It would be like if someone is selling me their car and I run the car history report and see it was in a minor collision but was repaired. I look over the car and see the repairs were done fine. In fact I bring out a mechanic I trust and they tell me that yes the repairs were completed with high quality and everything is great with the car, am I really justified in calling myself rational if I reject the car anyway because of some metaphysical spookiness I think inhabits cars that were in collisions before?

3 comments

If my selection criteria for an employee was their ability to come up with good analogies to certain situations, you would be eliminated pretty early on.
He who pays the piper calls the tune.
Not sure if this is the best analogy because if I had a choice of cars I would almost always pick the one that has not been in a collision :p
That's fair. A car that is in a collision is always at best as good as a car that has not been in a collision, whereas that's not the case with an employee who was terminated.

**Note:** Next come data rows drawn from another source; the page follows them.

Lemma single_breakdown_spec (start end_ : date) (w : pattern_widgets)
    (unit : string) :
  single_breakdown
    (list_to_map ((fun wd => (wd, count_weekday start end_ wd))
                    <$> elements (selected_of (checks_of w))))
    (hours_of w (selected_of (checks_of w))) unit
  = Done (single_row start end_ w unit
            <$> filter (fun i => chk w i = true) (range 7)).
Proof.
  unfold single_breakdown.
  rewrite (sorted_ticked w).
  2:{ unfold keys. rewrite selected_counts_items, <- list_fmap_compose.
      change (fst ∘ _) with (fun i : Z => i). rewrite list_fmap_id. reflexivity. }
  apply map_outcome_Done. intros i Hi.
  apply list_elem_of_filter in Hi as [Hc Hi]. apply elem_of_seqZ in Hi.
  unfold getitem. rewrite lookup_selected_counts, Hc.
  rewrite bool_decide_true by lia. cbn [andb mbind outcome_bind].
  rewrite list_getitem_weekday_labels by lia. cbn [mbind outcome_bind].
  rewrite dict_get_hours_of by lia. unfold gated_hours. rewrite Hc. reflexivity.
Qed.

(** The breakdown table of the single pattern has one row per ticked weekday,
    in the order Monday to Sunday; its counts add up to the matching days
    and its converted totals to the final total, for every unit. *)
Theorem single_breakdown_adds_up (start end_ : date) (w : pattern_widgets)
    (unit : string) :
  (exists i, 0 <= i < 7 /\ chk w i = true) ->
  exists counts hours r rows,
    single_pattern_ui start end_ w = Done (counts, hours)
    /\ pca_single start end_ w unit = Done r
    /\ single_breakdown counts hours unit = Done rows
    /\ rows = single_row start end_ w unit
                <$> filter (fun i => chk w i = true) (range 7)
    /\ sumZ (row_count <$> rows) = single_total_matching_days r
    /\ (sumQ (row_converted <$> rows) == single_final_total r)%Q.
Proof.
  intros (i0 & Hi0 & Hc0).
  pose proof (selected_nonempty w i0 Hi0 Hc0) as Hsel.
  destruct (pca_single_spec start end_ w unit Hsel) as (r & Hr & _ & Hm & Hb & Hf).
  eexists _, _, r, _. split.
  { unfold single_pattern_ui. rewrite decide_False by exact Hsel. reflexivity. }
  split; [exact Hr|]. split; [apply single_breakdown_spec|].
  split; [reflexivity|]. rewrite <- !list_fmap_compose. split.
  - rewrite Hm. apply (sumZ_filter (count_weekday start end_) (chk w)).
  - rewrite Hf.
    change (row_converted ∘ single_row start end_ w unit)
      with (fun i => convert_total
                       (inject_Z (count_weekday start end_ i) * hours_entry w i)
                       (count_weekday start end_ i) unit).
    rewrite (convert_total_sum
               (fun i => (inject_Z (count_weekday start end_ i) * hours_entry w i)%Q)
               (count_weekday start end_)).
    rewrite Hm, (sumZ_filter (count_weekday start end_) (chk w)).
    apply convert_total_Qeq. rewrite Hb, sumQ_filter.
    apply sumQ_fmap_ext. intros i _. unfold gated_term, gated_count, gated_hours.
    destruct (chk w i); [reflexivity|ring].
Qed.

Lemma single_breakdown_adds_up_witness :
  exists rows,
    single_breakdown
      (list_to_map ((fun wd => (wd, count_weekday (ymd 2024 1 1) (ymd 2024 1 14) wd))
                      <$> elements (selected_of (checks_of (first_days 5 8)))))
      (hours_of (first_days 5 8) (selected_of (checks_of (first_days 5 8))))
      "15 mins" = Done rows
    /\ row_weekday <$> rows = ["Mon"; "Tue"; "Wed"; "Thu"; "Fri"]
    /\ (sumQ (row_converted <$> rows) == 320)%Q.
Proof.
  destruct (single_breakdown_adds_up (ymd 2024 1 1) (ymd 2024 1 14)
              (first_days 5 8) "15 mins")
    as (counts & hours & r & rows & Hui & Hr & Hrows & Heq & _ & Hsum).
  - exists 0. split; [lia|reflexivity].
  - unfold single_pattern_ui in Hui.
    rewrite decide_False in Hui by (apply (first_days_selected 5 8); lia).
    injection Hui as <- <-.
    exists rows. split; [exact Hrows|]. split.
    + rewrite Heq. reflexivity.
    + rewrite Hsum. vm_compute in Hr. injection Hr as <-. reflexivity.
Defined.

I was trying to get at where you don't need to trust someone else's judgement of something, you can just ... go look yourself. Or hire your own expert. Because why do those other things if they don't actually change the outcome?

Maybe closer one: You stop dating a prospective partner when you find out it was their ex who instigated their breakup.
A lot depends on the why. I may have different tastes than their ex.
Maybe the car that has been in a collision has learned something valuable from the experience.
More like the car had gotten stolen and recovered.